The first thing I’d recommend is to examine your sodium intake. Getting that in the right range will help greatly with the other minerals, since the mechanisms that regulate them in the body are all interlinked. Recent studies suggest that we are healthiest when our sodium intake is in the range of 4-6 g a day (perhaps a bit more for keto/carnivore, since elevated insulin slows sodium excretion). In terms of table salt (sodium chloride), that’s 10-15 g/day. But if your food already contains sodium, you don’t need so much added salt. Too little salt leads to lightheadedness, constipation, and headaches; too much, to loose stools. You can use those symptoms as a guide. If salt stops tasting good, then definitely stop eating it; you’ve gotten enough.
If your sodium is in the right range, then you might not need to supplement your potassium and magnesium intake. But if you think you need to do so, there is plenty of information on these forums, and a forum search will turn up lots of helpful posts.

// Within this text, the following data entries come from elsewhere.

(** * Monitor Roblox: presence sampling and session reconciliation

    A shallow embedding of the engine of [script.js] (the page) and of the
    save path of [sw.js] (the service worker), and the properties of the
    specification that were checked against it.

    Conventions of the embedding:
    - timestamps are the integers returned by [Date.now()] (milliseconds),
      modelled in [Z];
    - a value of type [string | null] is an [option string]; the JavaScript
      truthiness tests of the source ([x || null], [!x], [x ? a : b]) are
      written out with [truthy_str] and [truthy_num];
    - an [async] function is a computation over the [World] (the runtime
      [state] object, the two IndexedDB stores, [localStorage], the wall
      clock and the network); a rejected promise keeps every mutation made
      before the rejection, as in JavaScript;
    - the fields [date] and [createdAt] of the stored records and the
      autoincremented [id] are never read by the engine and are left out;
      [addLog] and the rendering calls only touch the DOM and are left out. *)

From Stdlib Require Import ZArith Lia Sorted Ascii.
From stdpp Require Import gmap strings list pretty sorting.

Local Open Scope string_scope.
Local Open Scope Z_scope.
Local Open Scope list_scope.

(** ** JavaScript truthiness *)

(** [g] is truthy: neither [null] nor the empty string. *)
Definition truthy_str (g : option string) : bool :=
  match g with
  | Some s => negb (String.eqb s "")
  | None => false
  end.

(** [g || null] *)
Definition or_null (g : option string) : option string :=
  if truthy_str g then g else None.

(** [a || b || null] *)
Definition or_else (a b : option string) : option string :=
  if truthy_str a then a else or_null b.

(** The number [t] when it is truthy: neither [null] nor [0]. *)
Definition truthy_num (t : option Z) : option Z :=
  match t with
  | Some z => if z =? 0 then None else Some z
  | None => None
  end.

(** [a !== b] on values of type [string | null] *)
Definition strict_ne (a b : option string) : bool :=
  negb (bool_decide (a = b)).

(** ** Data model *)

(** The result of a presence lookup, as read by the engine:
    [res.online] and [res.gameName]. *)
Module Sample.
Record t := mk { online : bool; gameName : option string }.
End Sample.

(** A record of the [events] store. *)
Module Event.
Record t := mk {
  username : string;
  online : bool;
  gameName : option string;
  timestamp : Z;
  heartbeat : bool
}.
End Event.

(** A record of the [sessions] store. *)
Module Session.
Record t := mk {
  username : string;
  startTs : Z;
  endTs : Z;
  durationSec : Z;
  gameName : option string
}.
End Session.

(** [state.lastKnownStatus] when it is not [null]. *)
Module Status.
Record t := mk { online : bool; gameName : option string; ts : Z }.
End Status.

(** The runtime [state] object (the fields the engine uses). *)
Record State := mkState {
  username : string;
  useSimulator : bool;
  lastKnownStatus : option Status.t;
  currentSessionStart : option Z
}.

(** What the remote presence service answered to one lookup. *)
Inductive ApiReply :=
| FetchError (reason : string)
| NoUserId
| NoPresence
| Presence (userPresenceType rootPlaceId universeId gameId : option Z).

So you might want to start by examining your salt intake, not supplementing potassium and magnesium, and drinking plain water whenever you feel thirsty (not a specific amount, but just drinking to thirst). See if that helps. It will give you a baseline to work from. If you get muscle cramps or other symptoms of low potassium or magnesium, then you can add them back in.

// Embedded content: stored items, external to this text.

(** [Math.floor((lastDate.getTime() - currentDate.getTime()) /
    (1000 * 60 * 60 * 24))]; [None] is NaN. *)
Definition daysDiff (lastDate currentDate : option Z) : option Z :=
  match lastDate, currentDate with
  | Some l, Some c => Some ((l - c) / MS_PER_DAY)
  | _, _ => None
  end.

(** The second loop.  [lastDate] is [None] while it is still [null];
    the date inside may itself be invalid. *)
Fixpoint longestStreakLoop (items : list HistEntry)
         (lastDate : option (option Z))
         (longestStreak tempStreak : Z) : Z * Z :=
  match items with
  | [] => (longestStreak, tempStreak)
  | item :: rest =>
      let currentDate := setUTCHours0 <$> getTime item in
      let '(longestStreak', tempStreak') :=
        match lastDate with
        | None => (longestStreak, 1)
        | Some last =>
            match daysDiff last currentDate with
            | Some 1 => (longestStreak, tempStreak + 1)
            | _ => (Z.max longestStreak tempStreak, 1)
            end
        end in
      longestStreakLoop rest (Some currentDate) longestStreak' tempStreak'
  end.

(** [calculateStreak(history)], with the clock reading [now] that
    [new Date()] returns. *)
Definition calculateStreak (now : Z) (history : list HistEntry) : Streak :=
  match history with
  | [] => {| currentStreak := 0; longestStreak := 0 |}
  | _ =>
      let sortedHistory := sort history in
      let today := setUTCHours0 now in
      let currentStreak := currentStreakLoop today sortedHistory 0 0 in
      let '(longestStreak, tempStreak) :=
        longestStreakLoop sortedHistory None 0 0 in
      {| currentStreak := currentStreak;
         longestStreak := Z.max longestStreak tempStreak |}
  end.

Definition isValidChoice (choice : option json) : bool :=
  match choice with
  | Some (JStr s) => String.eqb s "cooperate" || String.eqb s "defect"
  | _ => false
  end.

(** [v === null] *)
Definition is_null (v : option json) : bool :=
  match v with Some JNull => true | _ => false end.

(** [typeof v === 'string'] *)
Definition is_string (v : option json) : bool :=
  match v with Some (JStr _) => true | _ => false end.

As far as sodium intake goes, the risk curve for bad health effects rises steeply as intake drops below the sweet spot of the curve. It rises much more slowly as intake increases above the sweet spot. The exception is salt-sensitive hypertensives (who are rare), whose risk curve is equally steep on both sides of the sweet spot. In other words, it pays to get the salt right, before worrying about anything else.